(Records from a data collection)
(* ===== verification/TxAbort.v ===== *)
(** * Aborting a transaction

    tx_abort_set goes through the undo log and writes every snapshot back,
    except for the locks the transaction holds, and discards the log; recovery does
    the same without locks. *)
From stdpp Require Import base numbers list list_numbers gmap.
From Stdlib Require Import ZArith Lia Bool.
From S2P Require Import Prelude Pmem Settled Ulog UlogEntries UndoLog Ravl Memops UndoAdd Container Lane Tx TxRanges TxLoop TxUndo.

(** ** Ranges without the locks *)

Definition in_ranges (l : list (Z * Z)) (x : Z) : Prop := Exists (fun r : Z * Z => r.1 <= x < r.2) l.

Lemma in_ranges_cons r l x : in_ranges (r :: l) x <-> r.1 <= x < r.2 \/ in_ranges l x.
Proof. apply Exists_cons. Qed.
Lemma in_ranges_app l1 l2 x : in_ranges (l1 ++ l2) x <-> in_ranges l1 x \/ in_ranges l2 x.
Proof. apply Exists_app. Qed.

Lemma remove_range_exact l begin end_ x : forall front,
  in_ranges (tx_remove_range front l begin end_) x <-> in_ranges front x \/ in_ranges l x /\ ~ begin <= x < end_.
Proof.
  induction l as [|[p q] l IH]; intros front; cbn [tx_remove_range fst snd].
  - unfold in_ranges at 3. rewrite Exists_nil. tauto.
  - destruct (Z.leb_spec q begin), (Z.ltb_spec end_ p); cbn [orb]; rewrite IH, ?in_ranges_app, ?in_ranges_cons; cbn [fst snd];
      try (unfold in_ranges at 2; rewrite Exists_nil; intuition lia).
    destruct (Z.ltb_spec p begin), (Z.ltb_spec end_ q); rewrite ?in_ranges_cons; cbn [fst snd]; intuition lia.
Qed.

Lemma remove_range_inside l begin end_ lo hi : forall front,
  Forall (fun r : Z * Z => lo <= r.1 /\ r.1 <= r.2 /\ r.2 <= hi) front -> Forall (fun r : Z * Z => lo <= r.1 /\ r.1 <= r.2 /\ r.2 <= hi) l -> begin <= end_ ->
  Forall (fun r : Z * Z => lo <= r.1 /\ r.1 <= r.2 /\ r.2 <= hi) (tx_remove_range front l begin end_).
Proof.
  induction l as [|[p q] l IH]; intros front Hf Hl Hb; cbn [tx_remove_range fst snd]; [done|]. apply Forall_cons in Hl as [Hr Hl]. cbn in Hr.
  destruct (Z.leb_spec q begin), (Z.ltb_spec end_ p); cbn [orb]; try (apply IH; [|done|done]; apply Forall_app; split; [done|]; by constructor).
  apply IH; [|done|done]. destruct (Z.ltb_spec p begin), (Z.ltb_spec end_ q); repeat (constructor; cbn; [lia|]); done.
Qed.

Definition locked (locks : list tx_lock_data) (x : Z) : Prop :=
  Exists (fun k => lock_addr k <= x < lock_addr k + POBJ_CL_SIZE) locks.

▸ ACTION ITEM
Which lines of the data contain "Definition"? Copy them all.

▸ YOUR SOLUTION
Definition in_ranges (l : list (Z * Z)) (x : Z) : Prop := Exists (fun r : Z * Z => r.1 <= x < r.2) l.
Definition locked (locks : list tx_lock_data) (x : Z) : Prop :=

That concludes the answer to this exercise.